Je dois le proclamer. Haut et fort. À chaque coup qui tombe. Et il m’a prévenue : il y en aura beaucoup.

– Je suis une menteuse !
Je l’ai toujours été. Je mens à tout propos et hors propos. Je mens pour mettre la réalité en conformité avec ce que j’ai envie qu’elle soit. Pour la rendre plus belle. Ou plus gratifiante pour moi.

– Je suis une menteuse.
Ce qui, souvent, m’est retombé sur le coin de la figure. On m’a prise en flagrant délit. Contrainte à avouer, la honte au front, que oui… j’avais pris des libertés avec la vérité. On m’a prêté des intentions machiavéliques alors que je voulais seulement rendre la réalité plus acceptable. On m’a aussi, parfois, imputé des mensonges qui n’étaient pas les miens.

– Je suis une menteuse !
C’est une mauvaise habitude dont il faut absolument que je me guérisse. C’est impératif. J’en suis parfaitement consciente. Si bien qu’on est tombés d’accord, Luc et moi. On va faire ce qu’il faut pour. Et on le fait. Au martinet. Il ne me laisse absolument rien passer. Petit mensonge, petite correction. Gros mensonge, grosse correction. Et là aujourd’hui… Alors là aujourd’hui !

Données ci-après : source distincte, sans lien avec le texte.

(** [str(n)] for a non-negative integer. *)
Definition str_nat (n : nat) : string :=
  NilEmpty.string_of_uint (Nat.to_uint n).

(** ** [soprano/properties/atomsproperty.py] *)

Module AtomsProperty.

(** A value returned by [extract]. [VNum] is a built-in Python number,
    [VArray] a one-dimensional NumPy array, [VList] a Python [list], and
    [VObj] any other object (a tensor, a quaternion, a dict). *)
Inductive value (object : Type) : Type :=
| VNone
| VNum (x : R)
| VArray (xs : list R)
| VObj (o : object)
| VList (l : list (value object)).

Arguments VNone {object}.
Arguments VNum {object} x.
Arguments VArray {object} xs.
Arguments VObj {object} o.
Arguments VList {object} l.

(** What [get] can be called on: an [ase.Atoms] object, an
    [AtomsCollection], or a Python list (a trajectory). *)
Inductive input (structure : Type) : Type :=
| Atoms (a : structure)
| Collection (c : list structure)
| PyList (l : list (input structure)).

Arguments Atoms {structure} a.
Arguments Collection {structure} c.
Arguments PyList {structure} l.

(** Observable effects of a call to [get]: an invocation of [extract] on a
    structure, and an array stored by [s.set_array(name, arr)] on a
    collection. *)
Inductive event (structure params object : Type) : Type :=
| Extracted (a : structure) (p : params)
| SetArray (name : string) (arr : value object).

Arguments Extracted {structure params object} a p.
Arguments SetArray {structure params object} name arr.
Lemma findItemCombinations_backtrack_elem_of (t : Z) rest :
  Forall (Forall positive) rest →
  ∀ (s : Z) current combinations c,
    c ∈ findItemCombinations_backtrack (Num t) rest (Num s) current combinations
    ↔ c ∈ combinations
      ∨ ∃ choice, c = current ++ choice ∧ picks choice rest
                  ∧ Js.add (Num s) (total choice) = Num t.
Proof.
  induction rest as [|scores rest IH]; intros Hpos s current combinations c.
  - simpl. destruct (Z.eqb_spec s t) as [->|Hne].
    + rewrite elem_of_app, list_elem_of_singleton. split.
      * intros [?| ->]; [by left|right]. exists []. rewrite app_nil_r.
        split_and!; [done|constructor|]. simpl. f_equal. lia.
      * intros [?|(choice & -> & Hp & _)]; [by left|right].
        apply Forall2_nil_inv_r in Hp as ->. by rewrite app_nil_r.
    + split; [by left|]. intros [?|(choice & -> & Hp & Hsum)]; [done|].
      apply Forall2_nil_inv_r in Hp as ->. simpl in Hsum.
      injection Hsum as Hsum. lia.
  - apply Forall_cons in Hpos as [Hscores Hpos]. specialize (IH Hpos).
    cbn [findItemCombinations_backtrack].
    rewrite (foldl_accumulate _
      (λ score c,
         ∃ choice, c = (current ++ [score]) ++ choice ∧ picks choice rest
                   ∧ Js.add (Js.add (Num s) score) (total choice) = Num t)).
    + split; (intros [?|Hc]; [by left|right]).
      * destruct Hc as (score & Hscore & choice & -> & Hp & Hsum).
        exists (score :: choice). split_and!; [|by constructor|].
        { by rewrite <- (assoc_L (++)). }
        by rewrite total_cons, add_assoc.
      * destruct Hc as (choice & -> & Hp & Hsum).
        apply Forall2_cons_inv_r in Hp as (score & choice' & Hscore & Hp & ->).
        exists score. split; [done|]. exists choice'. split_and!; [|done|].
        { by rewrite <- (assoc_L (++)). }
        by rewrite <- add_assoc, <- total_cons.
    + intros score Hscore acc c'.
      eapply Forall_forall in Hscores; [|done].
      apply positive_Num in Hscores as (v & -> & Hv).
      change (Js.add (Num s) (Num v)) with (Num (s + v)).
      unfold Js.leb. destruct (Z.leb_spec (s + v) t) as [Hle|Hgt].
      * apply IH.
      * split; [by left|]. intros [?|(choice & _ & Hp & Hsum)]; [done|].
        destruct (picks_total_nonneg choice rest Hpos Hp) as (z & Hz & ?).
        rewrite Hz in Hsum. injection Hsum as Hsum. lia.
Qed.

Lemma backtrack_same targetSum rest :
  ∀ currentSum current combinations,
    findElementCombinations_backtrack targetSum rest currentSum current combinations
    = findItemCombinations_backtrack targetSum rest currentSum current combinations.
Proof.
  induction rest as [|scores rest IH]; intros currentSum current combinations.
  - done.
  - cbn [findElementCombinations_backtrack findItemCombinations_backtrack].
    revert combinations. induction scores as [|score scores IHs]; intros ?.
    + done.
    + cbn [foldl]. rewrite IH. apply IHs.
Qed.

Lemma findElementCombinations_same targetSum groups :
  findElementCombinations targetSum groups = findItemCombinations targetSum groups.
Proof. apply backtrack_same. Qed.

Lemma findItemCombinations_elem_of (t : Z) groups c :
  Forall (Forall positive) groups →
  c ∈ findItemCombinations (Num t) groups ↔ picks c groups ∧ total c = Num t.
Proof.
  intros Hpos. unfold findItemCombinations.
  rewrite findItemCombinations_backtrack_elem_of by done.
  rewrite elem_of_nil. split.
  - intros [[]|(choice & -> & Hp & Hsum)]. by rewrite add_0_l in Hsum.
  - intros [Hp Hsum]. right. exists c. by rewrite add_0_l.
Qed.



(** C10. The two decomposition searches are the same function: on every
    target and every sequence of groups, [findItemCombinations] and
    [findElementCombinations] return the same combinations in the same
    order. *)
Theorem find_combinations_equal (targetSum : number)
    (groups : list (list number)) :
  findItemCombinations targetSum groups = findElementCombinations targetSum groups.
Proof. symmetry. apply findElementCombinations_same. Qed.

(** ** Validation *)

Lemma invalid_test num :
  Js.leb num (Num 0) || Js.isNaN num = false ↔ positive num.
Proof.
  destruct num as [z|]; simpl; [|done].
  rewrite orb_false_r, Z.leb_gt. done.
Qed.

Lemma validate_numbers_None i j k nums :
  validate_numbers i j k nums = None ↔ Forall positive nums.
Proof.
  revert k. induction nums as [|num nums IH]; intros k; simpl.
  - split; [constructor|done].
  - rewrite Forall_cons, <- invalid_test.
    destruct (Js.leb num (Num 0) || Js.isNaN num).
    + split; [done|]. by intros [? _].
    + rewrite IH. tauto.
Qed.

Lemma validate_elements_None i j elements :
  validate_elements i j elements = None ↔ Forall (Forall positive) elements.
Proof.
  revert j. induction elements as [|element elements IH]; intros j; simpl.
  - split; [constructor|done].
  - rewrite Forall_cons, <- (validate_numbers_None i j 0).
    destruct (validate_numbers i j 0 element).
    + split; [done|]. by intros [? _].
    + rewrite IH. tauto.
Qed.

Lemma validate_items_None i its :
  validate_items i its = None ↔ Forall (Forall (Forall positive)) its.
Proof.
  revert i. induction its as [|item its IH]; intros i; simpl.
  - split; [constructor|done].
  - rewrite Forall_cons, <- (validate_elements_None i 0).
    destruct (validate_elements i 0 item).
    + split; [done|]. by intros [? _].
    + rewrite IH. tauto.
Qed.

Lemma validate_None its :
  validate its = None ↔ Forall (Forall (Forall positive)) its.
Proof. apply validate_items_None. Qed.

(** ** Hierarchy evaluator *)

Lemma picks_total_positive choice groups :
  groups ≠ [] → Forall (Forall positive) groups → picks choice groups →
  positive (total choice).
Proof.
  intros Hne Hg Hp. destruct Hp as [|v g choice groups Hv Hp]; [done|].
  apply Forall_cons in Hg as [Hg1 Hg2].
  destruct (picks_total_nonneg choice groups Hg2 Hp) as (z & Hz & ?).
  eapply Forall_forall in Hg1; [|done].
  apply positive_Num in Hg1 as (x & -> & ?).
  rewrite total_cons, Hz. simpl. lia.
Qed.

Lemma calculateCartesianSum_positive sets :
  Forall (Forall positive) sets → Forall positive (calculateCartesianSum sets).
Proof.
  intros Hpos. apply Forall_forall. intros s Hs.
  destruct (decide (sets = [])) as [->|Hne]; [by apply elem_of_nil in Hs|].
  apply calculateCartesianSum_elem_of in Hs as (choice & Hp & <-); [|done].
  by eapply picks_total_positive.
Qed.

Lemma itemResults_positive its :
  Forall (Forall (Forall positive)) its →
  Forall (Forall positive) (map calculateCartesianSum its).
Proof.
  intros Hpos. apply Forall_fmap. eapply Forall_impl; [done|].
  intros item. apply calculateCartesianSum_positive.
Qed.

– Je suis une menteuse ! Ouille !
Mais qu’est-ce qui m’a pris ? C’est une amie Florence. Qu’est-ce qui m’a pris d’aller raconter que je l’avais vue sortir d’un hôtel, rue de la Chaussée d’Antin, bras dessus bras dessous avec Robin ?

– Je suis une menteuse ! Oh, la vache !
Si, je sais pourquoi je suis allée raconter ça. Évidemment que je le sais. C’est parce que j’ai toujours pensé que Florence et Robin étaient faits l’un pour l’autre. Et je les ai mis ensemble. Pour que les choses soient comme elles auraient dû l’être.

– Je suis une menteuse ! Ça fait mal, Luc ! Que ça fait mal !
Sauf que ça a déclenché un véritable séisme. Que le mari de Florence, aux oreilles duquel c’est revenu, y a vraiment cru. Et il a fallu que j’aille reconnaître, tête basse, que j’avais tout inventé. Que je m’excuse. Mais les comptes n’étaient pas soldés pour autant. Ils sont en train de l’être. En principe.

– Je suis une menteuse ! Pardon ! Pardon ! Je le ferai plus.

Ça s’arrête. Mais il précise.
– Ce n’en est pas fini pour autant !
Il me dépose le martinet au creux des reins.
– Là ! Tu bouges pas. Tu restes bien sagement, à attendre. Tu vas avoir de la visite. D’un instant à l’autre.
– De la visite ! Qui ça ?
– Florence… Qu’elle puisse constater, de visu, comment tu as été joliment punie. Et qu’elle en profite pour te dire sa façon de penser.
– C’est quand qu’elle va venir ?
– Tu verras bien ! Peut-être dans cinq minutes. Ou dans dix. Ou dans une heure. Ou dans trois heures. Et tiens, tu sais pas ? Pour te faire patienter, en attendant, on va te repasser, en boucle, la petite séance qui vient d’avoir lieu. Tu es prête ? Ouvre tout grand tes oreilles.
Le premier coup.
« Je suis une menteuse. »

6 commentaires:

  1. Alors là c'est vraiment original. Merci je me suis régalée.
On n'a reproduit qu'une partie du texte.